Campaigning through California, Adlai Stevenson found himself bombarded by hard-hitting questions from Negro leaders. His answers left behind a trail of disillusionment and downright anger. Urging moderation,, he said the Federal Government must go slowly in enforcing desegregation, using education and persuasion rather than force. He came out flatly (as President Eisenhower had) against the proposal by Harlem's Democratic Congressman Adam Clayton Powell Jr. to deny federal aid to segregated school districts. Would he use the Army and Navy, if necessary, to enforce the Supreme Court decision? "I think that would be a great mistake," said Stevenson. "That is exactly what brought on the Civil War. It can't be done by troops or bayonets. We must proceed gradually, not upsetting habits or traditions that are older than the Republic."
Friendly Hedge. Also swinging through California, Campaigner Estes Kefauver faced the same kind of questions and left behind an entirely different impression. Calling the Emmett Till case in Mississippi "a horrible murder," he said he favored a federal anti-mob statute. In a friendly but carefully hedged statement he indicated that he would support Powell's proposal if it became necessary, and if it could be worded to protect the purposes of the school-aid bill. If elected President, he said, he would 1) appoint a commission of white and Negro educational leaders in the South to confer and make recommendations, and 2) do all he could, if it became necessary, to deny federal aid to states that defied the authority of the Constitution and the courts.
Before the week's exchange of views was finished, California Negroes were shifting from Stevenson to Kefauver in noticeable numbers. Said Franklin H. Williams, West Coast counsel for the National Association for the Advancement of Colored People: "Stevenson uses high-sounding phrases, but they lack content." In Manhattan the New York Post, long a devout supporter of Stevenson, cried in a full-page editorial that his utterances on the discrimination issue had been "inadequate . . . fragmentary and uninspired." At Miami Beach, where the A.F.L.-C.I.O. Executive Council was holding its first meeting, other Stevenson followers expressed shocked horror. Obviously shaken, A.F.L.-C.I.O. Vice President Walter Reuther said Stevenson was "dead wrong this time." Moaned James Carey, chairman of the civil rights committee: "He wants the nomination, but he's setting up the election for Nixon."
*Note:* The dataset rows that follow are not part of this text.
(* ===== verification/RegionAccess.v ===== *)
(** * RegionAccess: slices and guarded region reads

    [primitives/bytes.py] and [host/region_access.py]: sub-slices, whose
    constructor checks the range, and the accesses the specification makes to
    the host's regions, which answer zero past the end of a slice without
    calling the host. *)

From Stdlib Require Import ZArith Lia Strings.Byte.
From stdpp Require Import base tactics option list.
From S2P Require Import Prelude PyBytes HostTypes SailRuntime Words Regions.
Local Open Scope Z_scope.

(** [Uint(v)]: an unbounded unsigned integer. *)
Definition Uint (v : Z) : outcome Z := if 0 <=? v then Ok v else Raise OverflowError.
Definition code_length (v : Z) : outcome Z := Uint v.

Definition ADDRESS_BYTE_LENGTH : Z := 20.
Definition WORD_BYTE_LENGTH : Z := 32.
Definition EIGHT_BYTE_LENGTH : Z := 8.
Definition DOUBLE_WORD_BYTE_LENGTH : Z := 64.

Definition EMPTY_SCRATCH_SLICE : Slice := mkSlice 0 0.
Definition EMPTY_EVM_MEMORY_SLICE : Slice := mkSlice 0 0.
Definition EMPTY_CODE_REGION_SLICE : Slice := mkSlice 0 0.
Definition EMPTY_LOG_DATA_SLICE : Slice := mkSlice 0 0.
Definition EMPTY_OUTPUT_SLICE : Slice := mkSlice 0 0.
Definition EMPTY_CALLDATA : CalldataSlice := InputCalldata EMPTY_STATELESS_INPUT_SLICE.

(** ** Slices *)

Definition calldata_slice_length (s : CalldataSlice) : outcome Z :=
  match s with InputCalldata b | MemoryCalldata b => code_length b.(sl_len) end.
Definition stateless_input_slice_length (s : Slice) : outcome Z := code_length s.(sl_len).

(** The sub-slice at an offset; only the resulting range is checked. *)
Definition sub_slice (s : Slice) (off sail_len : Z) : outcome Slice :=
  checked_slice (s.(sl_bytes) + off) sail_len.
Definition stateless_input_sub_slice := sub_slice.
Definition scratch_sub_slice := sub_slice.
Definition memory_sub_slice := sub_slice.
Definition log_data_sub_slice := sub_slice.

Definition slice_suffix (s : Slice) (off : Z) : outcome Slice :=
  checked_slice (s.(sl_bytes) + off) (s.(sl_len) - off).
Definition stateless_input_slice_suffix := slice_suffix.
Definition scratch_slice_suffix := slice_suffix.

Definition calldata_sub_slice (s : CalldataSlice) (off sail_len : Z) : outcome CalldataSlice :=
  match s with
  | InputCalldata b =>
      if off + sail_len <=? b.(sl_len)
      then subslice ← stateless_input_sub_slice b off sail_len; Ok (InputCalldata subslice)
      else Raise (SailError "calldata sub-slice bounds")
  | MemoryCalldata b =>
      if off + sail_len <=? b.(sl_len)
      then subslice ← memory_sub_slice b off sail_len; Ok (MemoryCalldata subslice)
      else Raise (SailError "calldata sub-slice bounds")
  end.

(** ** Bytes *)

Definition slice_byte (host : Slice → Z → M HostState Z) (s : Slice) (off : Z) : M HostState Z :=
  if off <? s.(sl_len) then host s off else mret 0.

Definition stateless_input_slice_byte := slice_byte stateless_input_byte_at.
Definition memory_slice_byte := slice_byte memory_slice_byte_at.
Definition code_slice_byte := slice_byte code_region_byte_at.
Definition scratch_byte := slice_byte scratch_slice_byte_at.
Definition log_data_byte := slice_byte log_data_slice_byte_at.
Definition output_byte := slice_byte output_slice_byte_at.

Definition calldata_slice_byte (s : CalldataSlice) (off : Z) : M HostState Z :=
  match s with
  | InputCalldata b => stateless_input_slice_byte b off
  | MemoryCalldata b => memory_slice_byte b off
  end.

Definition slice_count_nonzero (s : Slice) : M HostState Z :=
  n ← stateless_input_count_nonzero s; of_outcome (code_length n).

Definition stateless_input_slice_strided_zero (s : Slice) (start stride width count : Z) :
    M HostState bool := stateless_input_strided_zero s start stride width count.
Definition memory_slice_strided_zero_value (s : Slice) (start stride width count : Z) :
    M HostState bool := memory_slice_strided_zero s start stride width count.
Definition slice_strided_zero (s : CalldataSlice) (start stride width count : Z) :
    M HostState bool :=
  match s with
  | InputCalldata b => stateless_input_slice_strided_zero b start stride width count
  | MemoryCalldata b => memory_slice_strided_zero_value b start stride width count
  end.

(** ** Words *)

Definition slice_load (host : Slice → Z → M HostState Z) (s : Slice) (off : Z) : M HostState Z :=
  v ← (if off <? s.(sl_len) then host s off else mret 0); of_outcome (word v).

Definition stateless_input_slice_load := slice_load stateless_input_load_word.
Definition memory_slice_load := slice_load memory_slice_load_word.
Definition code_slice_load := slice_load code_region_load_word.
Definition scratch_slice_load := slice_load scratch_slice_load_word.
Definition log_data_slice_load := slice_load log_data_slice_load_word.
Definition output_slice_load := slice_load output_slice_load_word.

Definition calldata_slice_load (s : CalldataSlice) (off : Z) : M HostState Z :=
  match s with
  | InputCalldata b => stateless_input_slice_load b off
  | MemoryCalldata b => memory_slice_load b off
  end.

(** The offset is a word here, with the same guard once more. *)
Definition stateless_input_slice_load_word_offset := slice_load stateless_input_slice_load.
Definition memory_slice_load_word_offset := slice_load memory_slice_load.
Definition code_slice_load_word_offset := slice_load code_slice_load.
Definition calldata_slice_load_word_offset (s : CalldataSlice) (off : Z) : M HostState Z :=
  match s with
  | InputCalldata b => stateless_input_slice_load_word_offset b off
  | MemoryCalldata b => memory_slice_load_word_offset b off
  end.

Definition slice_load_n (host : Slice → Z → Z → M HostState Z) (s : Slice) (off n : Z) :
    M HostState Z :=
  v ← (if off <? s.(sl_len) then host s off n else mret 0); of_outcome (word v).
Definition stateless_input_slice_load_n := slice_load_n stateless_input_load_n_word.
Definition code_slice_load_n := slice_load_n code_region_load_n_word.
Definition scratch_slice_load_n := slice_load_n scratch_slice_load_n_word.

(** ** Copies to memory *)

Definition stateless_input_slice_copy := stateless_input_copy_to_memory.
Definition memory_slice_copy := memory_slice_copy_to_memory.
Definition code_slice_copy := code_region_copy_to_memory.
Definition output_slice_copy := output_slice_copy_to_memory.

(** A copy from past the end copies zeros. *)
Definition copy_word_offset (copy : Slice → Z → Z → Z → M HostState unit)
    (s : Slice) (dst off sail_len : Z) : M HostState unit :=
  if off <? s.(sl_len) then copy s dst off sail_len
  else stateless_input_copy_to_memory EMPTY_STATELESS_INPUT_SLICE dst 0 sail_len.
Definition stateless_input_slice_copy_word_offset := copy_word_offset stateless_input_slice_copy.
Definition memory_slice_copy_word_offset := copy_word_offset memory_slice_copy.
Definition code_slice_copy_word_offset := copy_word_offset code_slice_copy.
Definition calldata_slice_copy_word_offset (s : CalldataSlice) (dst off sail_len : Z) :
    M HostState unit :=
  match s with
  | InputCalldata b => stateless_input_slice_copy_word_offset b dst off sail_len
  | MemoryCalldata b => memory_slice_copy_word_offset b dst off sail_len
  end.

(** ** The bytes a slice stands for *)

(** A slice inside its region. *)
Definition slice_in (kind : RegionKind) (s : Slice) (st : HostState) : Prop :=
  0 <= s.(sl_bytes) ∧ 0 <= s.(sl_len) ∧
  s.(sl_bytes) + s.(sl_len) <= py_len (region_of kind st) ∧ s.(sl_bytes) + s.(sl_len) <= 2 ^ 32 - 1.

Definition slice_data (kind : RegionKind) (s : Slice) (st : HostState) : bytes :=
  _slice_bytes (region_of kind st) s.

Lemma Uint_ok v : 0 <= v → Uint v = Ok v.
Proof. intros H. unfold Uint. by rewrite (proj2 (Z.leb_le _ _)). Qed.

Lemma slice_data_length kind s st :
  slice_in kind s st → py_len (slice_data kind s st) = s.(sl_len).
Proof.
  intros (H1 & H2 & H3 & _). unfold slice_data, _slice_bytes. rewrite py_slice_length; lia.
Qed.

(** The byte at an offset of some bytes, zero past their end. *)
Definition byte_or_zero (data : bytes) (off : Z) : Z := Z_of_byte (mem_at data off).

Lemma slice_byte_run kind s off st :
  slice_in kind s st → 0 <= off →
  slice_byte (_region_byte kind) s off st = (Ok (byte_or_zero (slice_data kind s st) off), st).
Proof.
  intros Hs Ho. pose proof (slice_data_length _ _ _ Hs) as Hl.
  unfold slice_byte, byte_or_zero, mem_at. destruct (Z.ltb_spec off s.(sl_len)) as [Hlt|Hge].
  - unfold _region_byte, _region_bytes. autorewrite with py_run. fold (slice_data kind s st).
    rewrite Hl, (proj2 (Z.ltb_lt _ _)) by done.
    destruct (lookup_lt_is_Some_2 (slice_data kind s st) (Z.to_nat off)) as [b Hb].
    { unfold py_len in Hl. lia. }
    unfold py_index. rewrite py_pos_in by lia. rewrite Hb. autorewrite with py_run. cbn.
    unfold _byte. pose proof (Z_of_byte_range b). by rewrite Z.mod_small.
  - rewrite lookup_ge_None_2; [done|]. unfold py_len in Hl. lia.
Qed.

(** The bytes of a sub-slice are those of the slice. *)
Lemma slice_data_take kind s st :
  slice_in kind s st →
  slice_data kind s st =
  take (Z.to_nat s.(sl_len)) (drop (Z.to_nat s.(sl_bytes)) (region_of kind st)).
Proof. intros (H1 & H2 & _). by apply py_slice_nonneg. Qed.

Lemma sub_slice_ok kind s off n st :
  slice_in kind s st → 0 <= off → 0 <= n → off + n <= s.(sl_len) →
  ∃ t, sub_slice s off n = Ok t ∧ slice_in kind t st ∧ t.(sl_len) = n ∧
    slice_data kind t st = take (Z.to_nat n) (drop (Z.to_nat off) (slice_data kind s st)).
Proof.
  intros Hs Ho Hn Hle. pose proof Hs as (H1 & H2 & H3 & H4).
  unfold sub_slice, checked_slice, region_valid_range.
  rewrite !(proj2 (Z.leb_le _ _)) by lia. cbn [andb].
  exists (mkSlice (s.(sl_bytes) + off) n).
  assert (slice_in kind (mkSlice (s.(sl_bytes) + off) n) st) as Ht by (split_and!; cbn; lia).
  split_and!; [done..|]. rewrite !slice_data_take by done. cbn [sl_bytes sl_len].
  rewrite skipn_firstn_comm, take_take, drop_drop. f_equal; [lia|]. f_equal. lia.
Qed.

Lemma slice_suffix_ok kind s off st :
  slice_in kind s st → 0 <= off <= s.(sl_len) →
  ∃ t, slice_suffix s off = Ok t ∧ slice_in kind t st ∧ t.(sl_len) = s.(sl_len) - off ∧
    slice_data kind t st = drop (Z.to_nat off) (slice_data kind s st).
Proof.
  intros Hs Ho. destruct (sub_slice_ok kind s off (s.(sl_len) - off) st) as (t & E & Ht & Hl & Hd);
    [done|lia..|]. exists t. split_and!; [exact E|done..|].
  rewrite Hd. apply take_ge. rewrite length_drop.
  pose proof (slice_data_length _ _ _ Hs) as Hlen. unfold py_len in Hlen. lia.
Qed.

(** Loading [n] bytes that a slice holds. *)
Lemma slice_load_n_run kind s off n st :
  slice_in kind s st → 0 <= off → 0 <= n <= 32 → off + n <= s.(sl_len) →
  slice_load_n (_load_word kind) s off n st =
  (Ok (from_be (take (Z.to_nat n) (drop (Z.to_nat off) (slice_data kind s st)))), st).
Proof.
  intros Hs Ho Hn Hle. pose proof (slice_data_length _ _ _ Hs) as Hl.
  set (d := take _ _).
  assert (py_len d = n) as Hd.
  { subst d. unfold py_len in *. rewrite length_take, length_drop. lia. }
  assert (word (from_be d) = Ok (from_be d)) as Hw.
  { pose proof (from_be_bound d) as B. rewrite Hd in B. apply BoundedUint_ok.
    assert (256 ^ n <= 256 ^ 32) by (apply Z.pow_le_mono_r; lia).
    unfold WORD_MODULUS. change (2 ^ 256) with (256 ^ 32). lia. }
  unfold slice_load_n. destruct (Z.ltb_spec off s.(sl_len)).
  - unfold _load_word, _region_bytes. autorewrite with py_run. fold (slice_data kind s st).
    rewrite py_slice_nonneg by lia. fold d. rewrite py_ljust_id by lia. by rewrite Hw.
  - assert (n = 0) as -> by lia. subst d. autorewrite with py_run. by rewrite take_0.
Qed.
Rough Time. Basically the positions of Adlai Stevenson and Estes Kefauver on the discrimination issue were not far apart. The fact that Kefauver's direct and politically conscious way of stating his case was more effective only proved a larger point. The basic division on segregation between the Democratic Deep South and the liberal Democratic North (critically dependent on the Negro vote in key states) is now out in the open; there are rough times ahead for the man who would be moderate with both sides.
No one knew this better than "inactive" Candidate Averell Harriman and his politically wise advisers, including Tammany Hall Sachem Carmine De Sapio, and this week they made the most of it. Appearing on a radio panel show, Harriman jumped in with both feet. He 1) defended the Powell amendment, and 2) demanded "immediate federal enforcement" of the Supreme Court's desegregation ruling.
The strategy was obvious: as Harriman & Co. see it, holding the Negro vote in the North promises to be a greater political problem for a Democrat than carrying the South.